Problem 2. Random Jenkins restarts, auto updates
- Solution: Disabling auto update feature.
Problem 3. Outdated Plugins
- To make Jenkins work with our needs, we had to use several outdated plugins which are or ain’t work well together, also updating Jenkins may kill the plugin in completely.
Problem 4. Pipeline builds
- Again maintenance and writing
Jenkinsfilewithout much of documentation is kind of hard.
Problem 5. Nexus maintenance is nightmare
- Our DevOps team was 24x7, was patching and fixing the Nexus instance as we always had the
No Storage LeftError. So they were manually adding the space to the instance plus we had a CRON job that was deleting the old artifacts periodically.
Last but not the least, Jenkins will fail when its needed the most. As most of the teams were relying on Jenkins for CI/CD these problems grew exponentially and the maintenance was causing DevOps precious time.
To make everybody life easier we came to conclusion (We did a RFC for it! Usually RFC at Tignum is that we create a document with the whole idea of design/implementation, and ask for opinion from Engineering Team.) to try out GitHub Actions and GitHub Packages.

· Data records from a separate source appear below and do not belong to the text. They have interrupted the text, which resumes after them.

(** ** The note an honest log and its witnesses publish *)

Fixpoint cosign_all (n : SignedNote) (ws : list (bytes * SK)) : result LogError SignedNote :=
  match ws with
  | [] => Ok n
  | (who, witness) :: ws => n ← cosign sha256 n who witness; cosign_all n ws
  end.

Definition line_of (t : bytes) (w : bytes * SK) : NoteSignature :=
  {| name := w.1; keyid := key_id sha256 w.1 (verifying_key w.2);
     note_signature := sign w.2 CHECKPOINT_CONTEXT t |}.

Lemma cosign_all_Ok n ws :
  Forall (λ w, valid_name w.1 = true) ws →
  lenN n.(signatures) + lenN ws <= MAX_SIGNATURES →
  cosign_all n ws = Ok {| note_text := n.(note_text);
    signatures := n.(signatures) ++ map (line_of n.(note_text)) ws |}.
Proof.
  intros H. revert n. induction H as [|[who w] ws Hw _ IH]; intros n Hn; cbn [cosign_all].
  - destruct n. cbn. by rewrite app_nil_r.
  - cbn [length] in Hn. unfold cosign. cbn in Hw. rewrite Hw. unfold MAX_SIGNATURES in *.
    pass. rewrite IH; cbn [note_text signatures].
    + cbn [map]. by rewrite <- app_assoc.
    + rewrite length_app. cbn [length]. lia.
Qed.

(** Text without control characters other than newlines. *)
Definition clean (s : bytes) : Prop :=
  ∃ cs, utf8_chars s = Some cs ∧ Forall (λ c, is_control c = true → c = 10) cs.

Lemma clean_app a b : clean a → clean b → clean (a ++ b).
Proof.
  intros (xs & Ha & Fa) (ys & Hb & Fb). exists (xs ++ ys).
  rewrite (utf8_chars_app _ _ _ Ha), Hb. split; [done|]. by apply Forall_app.
Qed.

Lemma clean_printable s : forallb printable s = true → clean s.
Proof.
  intros H. exists (map Byte.to_N s). split; [by apply utf8_chars_ascii, printable_ascii|].
  apply Forall_map, Forall_forall. intros b Hb Hc.
  apply (forallb_elem _ _ _ H) in Hb. unfold printable, is_control in *. lia.
Qed.

Lemma clean_newline : clean [newline].
Proof. exists [10]. split; [done|]. by repeat constructor. Qed.

Lemma clean_concat l : Forall clean l → clean (concat l).
Proof. induction 1; cbn; [by exists []|by apply clean_app]. Qed.

Lemma clean_line s : valid_name s.(name) = true → clean (encode_line s).
Proof.
  intros Hn. unfold encode_line. repeat apply clean_app.
  - exists [8212; 32]. split; [vm_compute; done|]. repeat constructor; done.
  - by apply clean_printable, valid_name_printable.
  - exists [32]. split; [done|]. repeat constructor; done.
  - apply clean_printable, b64_printable.
  - apply clean_newline.
Qed.

Lemma clean_text c t : checkpoint_valid c → checkpoint_text c = Ok t → clean t ∧ last t = Some newline.
Proof.
  intros [Ho Hs Hr] H. unfold checkpoint_text in H.
  apply bind_Ok_iff in H as ([] & _ & <-%Ok_inj).
  destruct (print_u64_spec (csize c) Hs) as (_ & Hd & _).
  revert Hd. generalize (print_u64 (csize c)). intros size Hd. split.
  - repeat apply clean_app; try apply clean_newline; apply clean_printable.
    + by apply valid_name_printable.
    + by apply digits_printable.
    + apply b64_printable.
  - rewrite !app_assoc. apply last_snoc.
Qed.

Lemma NoDup_fst_inj {A} (l : list (bytes * A)) x y :
  NoDup l.*1 → x ∈ l → y ∈ l → x.1 = y.1 → x = y.
Proof.
  induction l as [|z l IH]; intros Hd Hx Hy E; [by inversion Hx|].
  cbn in Hd. apply NoDup_cons in Hd as [Hz Hd].
  apply elem_of_cons in Hx as [->|Hx], Hy as [->|Hy]; [done| | |by apply IH].
  - destruct Hz. rewrite E. by apply list_elem_of_fmap_2.
  - destruct Hz. rewrite <- E. by apply list_elem_of_fmap_2.
Qed.

Lemma signed_by_line {L : SignatureLaws S} t all w :
  NoDup all.*1 → w ∈ all →
  signed_by sha256 {| note_text := t; signatures := map (line_of t) all |}
    w.1 (verifying_key w.2) = Ok true.
Proof.
  intros Hd Hw. unfold signed_by. cbn [note_text signatures]. apply check_lines_pass.
  - apply Forall_forall. intros s Hs. rewrite list_elem_of_In in Hs.
    apply filter_In in Hs as [Hs Hb]. b2p. apply in_map_iff in Hs as (w' & <- & Hin).
    rewrite <- list_elem_of_In in Hin.
    rewrite (NoDup_fst_inj all w w' Hd Hw Hin) by done. apply verify_sign.
  - intros E. assert (In (line_of t w) []) as []. rewrite <- E. apply filter_In. split.
    + apply in_map. by rewrite <- list_elem_of_In.
    + cbn. by rewrite !bool_decide_eq_true_2.
Qed.

Lemma published_note_valid {L : SignatureLaws S} c t all :
  (∀ x, is_hash (sha256 x)) →
  checkpoint_valid c → checkpoint_text c = Ok t →
  Forall (λ w, valid_name w.1 = true) all → 1 <= lenN all <= MAX_SIGNATURES →
  let n := {| note_text := t; signatures := map (line_of t) all |} in
  lenN (encode n) <= MAX_NOTE_BYTES → note_valid n.
Proof.
  intros H4 Hc Ht Ha Hn n Hlen. destruct (clean_text c t Hc Ht) as [Hclean Hlast].
  assert (clean (encode n)) as (cs & Hcs & Fcs).
  { unfold encode. apply clean_app; [done|]. apply clean_app; [apply clean_newline|].
    apply clean_concat. apply Forall_map, Forall_map. eapply Forall_impl; [exact Ha|].
    intros w Hw. by apply clean_line. }
  split.
  - done.
  - unfold utf8_valid. by rewrite Hcs.
  - unfold chars. rewrite Hcs. cbn. by rewrite Forall_forall in Fcs.
  - done.
  - cbn [signatures n]. by rewrite length_map.
  - apply Forall_map. eapply Forall_impl; [exact Ha|]. intros w Hw. split; cbn.
    + done.
    + unfold key_id. by rewrite length_take, H4.
    + intros E. pose proof (length_sign w.2 CHECKPOINT_CONTEXT t) as Hs. rewrite E in Hs.
      discriminate Hs.
Qed.

Lemma witnessed_complete {L : SignatureLaws S} c log ws n :
  (∀ x, is_hash (sha256 x)) →
  checkpoint_valid c → Forall (λ w, valid_name w.1 = true) ws → lenN ws < MAX_SIGNATURES →
  NoDup (c.(origin) :: ws.*1) →
  NoDup (map (λ w, key_id sha256 w.1 (verifying_key w.2)) ((c.(origin), log) :: ws)) →
  (m ← sign_checkpoint sha256 c log; cosign_all m ws) = Ok n →
  lenN (encode n) <= MAX_NOTE_BYTES →
  verify_witnessed sha256 (encode n) c.(origin) (verifying_key log)
    (map (λ w, (w.1, verifying_key w.2)) ws) (lenN ws) = Ok c.
Proof.
  intros Hh Hc Hw Hn N1 N2 H Hlen. unfold sign_checkpoint in H.
  apply bind_Ok_iff in H as (m & H & Hm).
  apply bind_Ok_iff in H as (t & Ht & <-%Ok_inj). unfold MAX_SIGNATURES in *.
  rewrite cosign_all_Ok in Hm by (done || (cbn [signatures length]; unfold MAX_SIGNATURES; lia)).
  apply Ok_inj in Hm as <-. cbn [note_text signatures] in *.
  set (all := (origin c, log) :: ws).
  change ([{| name := origin c; keyid := key_id sha256 (origin c) (verifying_key log);
              note_signature := sign log CHECKPOINT_CONTEXT t |}] ++ map (line_of t) ws)
    with (map (line_of t) all) in *.
  assert (Forall (λ w, valid_name w.1 = true) all) as Ha.
  { constructor; [|done]. apply Hc. }
  assert (NoDup all.*1) as Nall by exact N1.
  unfold verify_witnessed. rewrite note_decode_encode.
  2:{ eapply published_note_valid; [exact Hh|done|done|done| |done].
      unfold MAX_SIGNATURES. cbn [all length]. lia. }
  cbn [mbind result_mbind result_bind note_text].
  rewrite (parse_checkpoint_text _ _ Hc Ht). cbn [mbind result_mbind result_bind].
  rewrite bool_decide_eq_true_2 by done. cbn [negb refuse_if mbind result_mbind result_bind].
  pose proof (signed_by_line t all (origin c, log) Nall ltac:(by left)) as Hlog.
  cbn [fst snd] in Hlog. rewrite Hlog. cbn [negb refuse_if mbind result_mbind result_bind].
  rewrite count_witnesses_all.
  - cbn [mbind result_mbind result_bind]. rewrite length_map.
    rewrite refuse_if_pass by lia. done.
  - intros x Hx. apply list_elem_of_fmap in Hx as (w & -> & Hin). cbn [fst snd].
    apply signed_by_line; [done|]. by right.
  - cbn. rewrite <- list_fmap_compose. exact N1.
  - cbn in *. rewrite map_map. exact N2.
Qed.
End note_laws.

Section properties.
Context (sha256 : bytes → Hash) {B : Base64} {BL : Base64Laws B}.
Context {S : SignatureScheme} {L : SignatureLaws S}.

(** One note, one encoding: a byte string decodes to a note exactly when
    it is that note's encoding, the text ends in a newline, the lines (1 to
    32) carry valid names, 4-byte key ids and non-empty signatures, and the
    whole is UTF-8 within the size limit with no control character but the
    newline. Padding, stray spaces and other base64 alphabets are refused. *)
Theorem note_decode_iff (b : bytes) (n : SignedNote) :
  decode b = Ok n ↔ note_valid n ∧ encode n = b.
Proof.
  split; [apply note_decode_inv|]. intros [V <-]. by apply note_decode_encode.
Qed.

(** C27. What a witnessed checkpoint guarantees: if verification accepts, the
    note's text is exactly the text of the returned checkpoint, the log's key
    signed that text under its origin, and at least [threshold] of the listed
    witnesses did too, all with names and key ids distinct from each other
    and from the log's. A witness listed twice, or the log listed as its own
    witness, is counted once. *)
Theorem witnessed_checkpoint_sound
    (note expected : bytes) (log : VK) (witnesses : list (bytes * VK)) (threshold : N)
    (c : Checkpoint) :
  verify_witnessed sha256 note expected log witnesses threshold = Ok c →
  ∃ n used,
    encode n = note ∧ checkpoint_text c = Ok n.(note_text) ∧
    c.(origin) = expected ∧ carries_signature sha256 n expected log ∧
    sublist used witnesses ∧ threshold <= lenN used ∧
    Forall (λ w, carries_signature sha256 n w.1 w.2) used ∧
    NoDup (expected :: used.*1) ∧
    NoDup (key_id sha256 expected log :: map (λ w, key_id sha256 w.1 w.2) used).
Proof.
  unfold verify_witnessed. intros H. inv_ok. b2p. subst.
  match goal with H : decode _ = Ok ?n |- _ =>
    apply note_decode_inv in H as [_ <-]; exists n end.
  match goal with H : parse_text _ = Ok _ |- _ => apply parse_text_inv in H as [_ ?] end.
  match goal with H : signed_by _ _ _ _ = Ok true |- _ => apply signed_by_true in H end.
  match goal with H : count_witnesses _ _ _ _ _ = Ok _ |- _ =>
    apply count_witnesses_Ok in H as (used & ? & -> & ? & ? & ?) end;
    [|apply NoDup_singleton..].
  exists used. split_and!; (done || lia).
Qed.

(** An honest log and honest witnesses are believed: sign a checkpoint,
    let up to 31 witnesses with distinct names and key ids cosign it, encode
    the note; a reader who knows the keys and demands every witness gets the
    checkpoint back. *)
Theorem honest_witnessed_checkpoint
    (c : Checkpoint) (log : SK) (ws : list (bytes * SK)) (n : SignedNote) :
  (∀ x, is_hash (sha256 x)) →
  checkpoint_valid c → Forall (λ w, valid_name w.1 = true) ws → lenN ws < MAX_SIGNATURES →
  NoDup (c.(origin) :: ws.*1) →
  NoDup (map (λ w, key_id sha256 w.1 (verifying_key w.2)) ((c.(origin), log) :: ws)) →
  (m ← sign_checkpoint sha256 c log; cosign_all sha256 m ws) = Ok n →
  lenN (encode n) <= MAX_NOTE_BYTES →
  verify_witnessed sha256 (encode n) c.(origin) (verifying_key log)
    (map (λ w, (w.1, verifying_key w.2)) ws) (lenN ws) = Ok c.
Proof. intros. by apply (witnessed_complete sha256 c log ws n). Qed.
End properties.

(** ** Witnesses, on a hexadecimal stand-in for base64 *)
Module HexBase64.
Definition hex (b : byte) : bytes :=
  [byte_of (65 + Byte.to_N b / 16); byte_of (65 + Byte.to_N b mod 16)].

Fixpoint unhex (s : bytes) : option bytes :=
  match s with
  | [] => Some []
  | [_] => None
  | a :: b :: s =>
      r ← unhex s;
      Some (byte_of ((Byte.to_N a - 65) * 16 + (Byte.to_N b - 65)) :: r)
  end.

#[export] Instance base64 : Base64 := {
  b64_encode s := concat (map hex s);
  b64_decode := unhex;
}.

#[export] Instance base64_laws : Base64Laws base64.
Proof.
  split; cbn.
  - induction b as [|x b IH]; [done|]. cbn. rewrite IH. cbn. do 2 f_equal.
    by destruct x.
  - induction b as [|x b IH]; [done|]. cbn [map concat].
    rewrite forallb_app, IH, andb_true_r. by destruct x.
  - done.
Qed.
End HexBase64.

Import HexBase64 Sign.Toy Sign.Hybrid.

Module Samples.
Definition checkpoint : Checkpoint :=
  {| origin := text "log.example"; csize := 42; croot := replicate 32 Byte.x05 |}.
Definition log : SigningIdentity := from_seed (replicate 32 Byte.x07).
Definition witness : SigningIdentity := from_seed (replicate 32 Byte.x08).
Definition the_text : bytes :=
  text "log.example" ++ [newline] ++ print_u64 42 ++ [newline]
    ++ b64_encode (replicate 32 Byte.x05) ++ [newline].
Definition note : SignedNote :=
  {| note_text := the_text;
     signatures := map (line_of toy_hash the_text)
       [(text "log.example", log); (text "w1", witness)] |}.
End Samples.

How current CI/CD looks like.
The advantage of migrating to GitHub Action was to use YAML instead of different way of defining the Job with Jenkins. Those YAML files are maintained under
.github folder under the respective project that gives the ownership of the flows to the Project/Module owner. We have 3 different environments STG - STAGING aka DEVELOP, PRE - PRE RELEASE and LIVE. Below are the 8 workflows we defined per project.

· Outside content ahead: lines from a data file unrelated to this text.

(* ===== verification/Identity.v ===== *)
(** [hide-identity/src/lib.rs]: the identity log, an append-only, signed and
    hash-linked history of device enrolments, and the membership it implies.
    Signatures come through [SignatureScheme]; SHA-256 and CBOR are
    parameters. *)
From S2P Require Import Prelude Utf8 Cbor Sign.
From stdpp Require Import gmap fin_maps.
Local Open Scope N_scope.

Definition ENTRY_CONTEXT : bytes := text "HIDE/0.6 identity entry".
Definition MAX_ENTRIES : N := 100000.
Definition ENTRY_FIELDS : N := 7.
Definition LEGACY_ENTRY_HEADER : N := 6.
Definition MAX_LABEL_BYTES : N := 256.

Inductive Framing := Current | Legacy.

#[export] Instance Framing_eq_dec : EqDecision Framing.
Proof. solve_decision. Defined.

Definition header (f : Framing) : N :=
  match f with Current => ENTRY_FIELDS | Legacy => LEGACY_ENTRY_HEADER end.

Inductive IdentityError :=
| Empty
| Unauthorised (sequence : N)
| BadSignature (sequence : N)
| OutOfOrder (expected found : N)
| BrokenLink (sequence : N)
| BadRoot (reason : bytes)
| AlreadyEnrolled (sequence : N)
| NotEnrolled (sequence : N)
| WouldOrphan (sequence : N)
| Malformed
| TooManyEntries (entries : N)
| LabelTooLong
| SigningFailed (reason : bytes)
| WrongIdentity
| BadBinding
| StaleBinding.

#[export] Instance IdentityError_eq_dec : EqDecision IdentityError.
Proof. solve_decision. Defined.

Inductive Event :=
| Create (device label : bytes)
| Enrol (device label : bytes)
| Revoke (device : bytes)
| Recover (device label : bytes).

#[export] Instance Event_eq_dec : EqDecision Event.
Proof. solve_decision. Defined.

Definition event_tag (e : Event) : N :=
  match e with Create _ _ => 1 | Enrol _ _ => 2 | Revoke _ => 3 | Recover _ _ => 4 end.

Definition event_label (e : Event) : option bytes :=
  match e with
  | Create _ label | Enrol _ label | Recover _ label => Some label
  | Revoke _ => None
  end.

Definition label_or_empty (e : Event) : bytes :=
  match event_label e with Some label => label | None => [] end.

Record Entry := {
  sequence : N;
  event : Event;
  signer : bytes;
  link : bytes;
  entry_signature : bytes;
}.

#[export] Instance Entry_eq_dec : EqDecision Entry.
Proof. solve_decision. Defined.

Definition zero_link : bytes := replicate 32 Byte.x00.

(** The closure [field]: a length-prefixed field. *)
Definition length_prefixed (b : bytes) : bytes := u64be (lenN b) ++ b.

- Build Develop Manual - For manually building
- Build PR - When ever a PR is raised for a merge on
mainthen this workflow is executed. This is runs whenever there is commit on the branch.

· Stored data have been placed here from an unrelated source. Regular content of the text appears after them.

(* ===== verification/Stream.v ===== *)
(** Readers and writers, as the standard library's [Read] and [Write] traits
    let a caller see them: a source hands out pieces of its own choosing, may be
    interrupted and may fail; a sink takes as much of each write as it likes.
    [read_up_to] is the loop of [read_chunk] and of [read_exact]; [write_all]
    is the trait's provided method. *)
From S2P Require Import Prelude.
Local Open Scope N_scope.

Inductive io_error := UnexpectedEof | WriteZero | OtherIo.

#[export] Instance io_error_eq_dec : EqDecision io_error.
Proof. solve_decision. Defined.

(** * Sources *)

(** What successive calls of [read] meet. A piece longer than the buffer is
    cut and the rest is left for the next call; an empty piece, like the end of
    the list, is a read of zero bytes. *)
Inductive read_event :=
| Piece (b : bytes)
| Interrupted
| Failed.

Abbreviation reader := (list read_event).

(** Reads until [n] bytes arrived or a read returned none. *)
Fixpoint read_up_to (n : N) (r : reader) : result io_error (bytes * reader) :=
  if n =? 0 then Ok ([], r) else
  match r with
  | [] => Ok ([], [])
  | Piece [] :: r => Ok ([], r)
  | Piece b :: r =>
      if n <? lenN b then Ok (take (N.to_nat n) b, Piece (drop (N.to_nat n) b) :: r)
      else '(rest, r) ← read_up_to (n - lenN b) r; Ok (b ++ rest, r)
  | Interrupted :: r => read_up_to n r
  | Failed :: _ => Err OtherIo
  end.

(** [reader.read_exact(&mut [0; n])] *)
Definition read_exact (n : N) (r : reader) : result io_error (bytes * reader) :=
  '(b, r) ← read_up_to n r;
  refuse_if (lenN b <? n) UnexpectedEof;;
  Ok (b, r).

(** Everything the source still holds. *)
Fixpoint contents (r : reader) : bytes :=
  match r with
  | Piece b :: r => b ++ contents r
  | _ :: r => contents r
  | [] => []
  end.

(** A source that neither fails nor pretends to have ended. *)
Definition live_event (e : read_event) : Prop :=
  match e with Piece b => b ≠ [] | Interrupted => True | Failed => False end.

Definition live (r : reader) : Prop := Forall live_event r.

Lemma take_ge_N (n : N) (b : bytes) : lenN b <= n → take (N.to_nat n) b = b.
Proof. intros. apply take_ge. lia. Qed.

Lemma drop_ge_N (n : N) (b : bytes) : lenN b <= n → drop (N.to_nat n) b = [].
Proof. intros. apply drop_ge. lia. Qed.

(** However a live source cuts its contents, the reader sees only them. *)
Lemma read_up_to_live n r :
  live r → ∃ r', read_up_to n r = Ok (take (N.to_nat n) (contents r), r') ∧
                 live r' ∧ contents r' = drop (N.to_nat n) (contents r).
Proof.
  intros L. revert n. induction L as [|e r He L IH]; intros n; cbn [read_up_to].
  - exists []. cbn [contents]. rewrite take_nil, drop_nil.
    destruct (n =? 0); (split_and!; [done|constructor|done]).
  - destruct (N.eqb_spec n 0) as [->|].
    { exists (e :: r). rewrite take_0, drop_0. split_and!; [done|by constructor|done]. }
    destruct e as [[|x b]| |]; [done| |apply IH|done].
    change (contents (Piece (x :: b) :: r)) with ((x :: b) ++ contents r).
    assert (x :: b ≠ []) as Hp by done. revert Hp. generalize (x :: b). intros p Hp.
    destruct (N.ltb_spec n (lenN p)) as [Hn|Hn].
    + exists (Piece (drop (N.to_nat n) p) :: r).
      rewrite (take_app_le p), (drop_app_le p) by lia. split_and!; [done| |done].
      constructor; [|done]. cbn. intros E. apply (f_equal length) in E.
      rewrite length_drop in E. cbn in E. lia.
    + destruct (IH (n - lenN p)) as (r' & -> & L' & C). exists r'. rewrite C.
      rewrite take_app_ge, drop_app_ge by lia.
      replace (N.to_nat (n - lenN p)) with (N.to_nat n - length p)%nat by lia.
      by split_and!.
Qed.

Lemma read_exact_live n r :
  live r → n <= lenN (contents r) →
  ∃ r', read_exact n r = Ok (take (N.to_nat n) (contents r), r') ∧
        live r' ∧ contents r' = drop (N.to_nat n) (contents r).
Proof.
  intros L H. destruct (read_up_to_live n r L) as (r' & E & L' & C). exists r'.
  split_and!; [|done..]. unfold read_exact. rewrite E.
  cbn [mbind result_mbind result_bind]. rewrite refuse_if_pass; [done|].
  rewrite length_take. lia.
Qed.

Lemma read_exact_short n r :
  live r → lenN (contents r) < n → read_exact n r = Err UnexpectedEof.
Proof.
  intros L H. destruct (read_up_to_live n r L) as (r' & E & _). unfold read_exact. rewrite E.
  cbn [mbind result_mbind result_bind]. rewrite length_take.
  replace (N.of_nat (N.to_nat n `min` length (contents r)) <? n) with true by lia. done.
Qed.

(** What was read was there: this needs nothing of the source. *)
Lemma read_up_to_contents n r b r' :
  read_up_to n r = Ok (b, r') → contents r = b ++ contents r' ∧ lenN b <= n.
Proof.
  revert n b. induction r as [|e r IH]; intros n b; cbn [read_up_to];
    destruct (N.eqb_spec n 0) as [->|Hn].
  - intros [= <- <-]. done.
  - intros [= <- <-]. cbn. split; [done|lia].
  - intros [= <- <-]. done.
  - destruct e as [[|x p]| |]; [| |apply IH|done].
    + intros [= <- <-]. cbn. split; [done|lia].
    + cbn [contents]. destruct (N.ltb_spec n (lenN (x :: p))) as [H|H].
      * intros [= <- <-]. cbn [contents]. rewrite app_assoc, take_drop, length_take.
        split; [done|lia].
      * intros E. inv_ok. destruct (IH _ _ ltac:(eassumption)) as [-> ?].
        rewrite <- app_assoc. split; [done|]. rewrite length_app. lia.
Qed.

Lemma read_exact_Ok n r b r' :
  live r → read_exact n r = Ok (b, r') →
  contents r = b ++ contents r' ∧ lenN b = n ∧ live r'.
Proof.
  intros Lr H. destruct (N.ltb_spec (lenN (contents r)) n) as [Hn|Hn].
  - by rewrite read_exact_short in H.
  - destruct (read_exact_live n r Lr Hn) as (r1 & E & L1 & C1). rewrite E in H.
    apply Ok_inj in H. injection H as <- <-. rewrite C1, take_drop, length_take.
    split_and!; [done|lia|done].
Qed.

(** A live source whose contents start with [a] delivers [a]. *)
Lemma read_exact_app n r a b :
  live r → contents r = a ++ b → lenN a = n →
  ∃ r', read_exact n r = Ok (a, r') ∧ live r' ∧ contents r' = b.
Proof.
  intros Lr E Hn. destruct (read_exact_live n r Lr) as (r' & H & L' & C').
  { rewrite E, length_app. lia. }
  exists r'. rewrite H, C', E, take_app_len, drop_app_len by lia. by split_and!.
Qed.

(** Nothing is read at the end of a live source only. *)
Lemma read_up_to_live_nil n r r' :
  live r → 0 < n → read_up_to n r = Ok ([], r') → contents r = [].
Proof.
  intros L Hn H. destruct (read_up_to_live n r L) as (r1 & E & _). rewrite E in H.
  apply Ok_inj in H. injection H as H _.
  destruct (contents r) as [|x b]; [done|]. apply (f_equal length) in H.
  rewrite length_take in H. cbn in H. lia.
Qed.

(** [Read for &[u8]] *)
Definition slice_reader (b : bytes) : reader :=
  match b with [] => [] | _ => [Piece b] end.

Lemma slice_reader_live b : live (slice_reader b) ∧ contents (slice_reader b) = b.
Proof.
  destruct b as [|x b]; [by split; [constructor|]|].
  split; [by repeat constructor|apply app_nil_r].
Qed.

(** * Sinks *)

(** What successive calls of [write] do: take up to [n] bytes, be interrupted,
    fail. After the end of the list a sink takes whatever it is given. *)
Inductive write_event :=
| Accept (n : N)
| WInterrupted
| WFailed.

Record writer := { written : bytes; schedule : list write_event }.

Section write_all.
(** [note] is what a wrapper of the sink does with the bytes each call took. *)
Context {H : Type} (note : H → bytes → H).

Fixpoint write_loop (b : bytes) (out : bytes) (h : H) (s : list write_event)
  : result io_error (writer * H) :=
  match b with
  | [] => Ok ({| written := out; schedule := s |}, h)
  | _ =>
      match s with
      | [] => Ok ({| written := out ++ b; schedule := [] |}, note h b)
      | Accept n :: s =>
          let taken := take (N.to_nat n) b in
          if n =? 0 then Err WriteZero
          else write_loop (drop (N.to_nat n) b) (out ++ taken) (note h taken) s
      | WInterrupted :: s => write_loop b out h s
      | WFailed :: _ => Err OtherIo
      end
  end.

Definition accepting_event (e : write_event) : Prop :=
  match e with Accept n => n ≠ 0 | WInterrupted => True | WFailed => False end.

(** A sink that takes something of every write. *)
Definition accepting (w : writer) : Prop := Forall accepting_event w.(schedule).

Hypothesis note_app : ∀ h a b, note (note h a) b = note h (a ++ b).
Hypothesis note_nil : ∀ h, note h [] = h.

Lemma write_loop_Ok b out h s w h' :
  write_loop b out h s = Ok (w, h') →
  w.(written) = out ++ b ∧ h' = note h b.
Proof.
  revert b out h. induction s as [|e s IH]; intros [|x b] out h; cbn [write_loop].
  1-3: intros [= <- <-]; cbn; rewrite ?app_nil_r, ?note_nil; done.
  destruct e as [n| |]; [|apply IH|done].
  destruct (N.eqb_spec n 0); [done|]. intros [E ->]%IH. rewrite E, note_app, <- app_assoc.
  by rewrite take_drop.
Qed.

Lemma write_loop_accepting b out h s :
  Forall accepting_event s →
  ∃ w, write_loop b out h s = Ok (w, note h b) ∧ w.(written) = out ++ b ∧ accepting w.
Proof.
  intros A. revert b out h. induction A as [|e s He A IH]; intros [|x b] out h;
    cbn [write_loop].
  1-3: eexists; cbn; rewrite ?app_nil_r, ?note_nil; split_and!; try done;
       unfold accepting; cbn; by constructor.
  destruct e as [n| |]; [|apply IH|done].
  destruct (N.eqb_spec n 0); [done|].
  destruct (IH (drop (N.to_nat n) (x :: b)) (out ++ take (N.to_nat n) (x :: b))
    (note h (take (N.to_nat n) (x :: b)))) as (w & -> & Hw & Aw).
  exists w. rewrite Hw, note_app, <- app_assoc, take_drop. done.
Qed.
End write_all.

(** [writer.write_all(b)] *)
Definition write_all (b : bytes) (w : writer) : result io_error writer :=
  '(w, _) ← write_loop (λ u _, u) b w.(written) tt w.(schedule); Ok w.

Lemma write_all_Ok b w w' : write_all b w = Ok w' → w'.(written) = w.(written) ++ b.
Proof.
  unfold write_all. intros H. inv_ok.
  match goal with H : write_loop _ _ _ _ _ = Ok _ |- _ =>
    apply write_loop_Ok in H as [? _]; done end.
Qed.

Lemma write_all_accepting b w :
  accepting w → ∃ w', write_all b w = Ok w' ∧ w'.(written) = w.(written) ++ b ∧ accepting w'.
Proof.
  intros A. unfold write_all.
  destruct (write_loop_accepting (λ (u : unit) _, u) ltac:(done) ltac:(done) b w.(written) tt
    w.(schedule) A) as (w' & -> & H). by exists w'.
Qed.

Lemma write_all_Ok_accepting b w w' :
  accepting w → write_all b w = Ok w' → w'.(written) = w.(written) ++ b ∧ accepting w'.
Proof.
  intros A H. destruct (write_all_accepting b w A) as (w1 & E & Hw). rewrite E in H.
  by apply Ok_inj in H as <-.
Qed.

- Publish BootJar - After successful build of
main, built jar is pushed to GitHub Packages.
- Release Manual - Manually releasing & tagging a fixed version.
- Auto Deploy API to STG - After successful built of
main, changes are deployed to STAGING aka DEVELOP environment.
- Deploy API to LIVE - Manual Deployment of fixed version of API to LIVE environment.
- Deploy API to PRE - Manual Deployment of fixed version of API to PRE RELEASE environment.
- Deploy API to STG Manual - Manual Deployment of API to STAGING environment.
Detailed information about some of these workflows.
Our Learnings after we migrated to GitHub Actions and Packages.
- Stable CI /CD is not a Myth!
- Now the project CI/CD is maintained by respective team, instead of Infra team.
- Saved a lot of developer time, troubleshoot the issues with Jenkins and Nexus.
- Saved resources as now we use GitHub instance instead of self hosted.
- Cost effective, as most basic subscription of GitHub provides access to Actions and Packages.
- Stable and efficient as compared to Jenkins and Nexus.
- Large Marketplace.
- Large Developer community, more and more free actions (e.g - Slack Notification etc.) available.
- Very short migration time.
- We still have one instance of Jenkins running for Batch Processing, may be now its the time to migrate to something else.
We migrated to GitHub Actions and Packages out of frustration we had with our old setup. This gave us a chance to try out latest tools rather than being with old and outdated technologies. The process that we have setup may not be ideal for everyone, but it solves most of the issues we were facing in past. Next step is to make these workflow more refined and efficient.
As I said earlier, Stable CI/CD is not a Myth!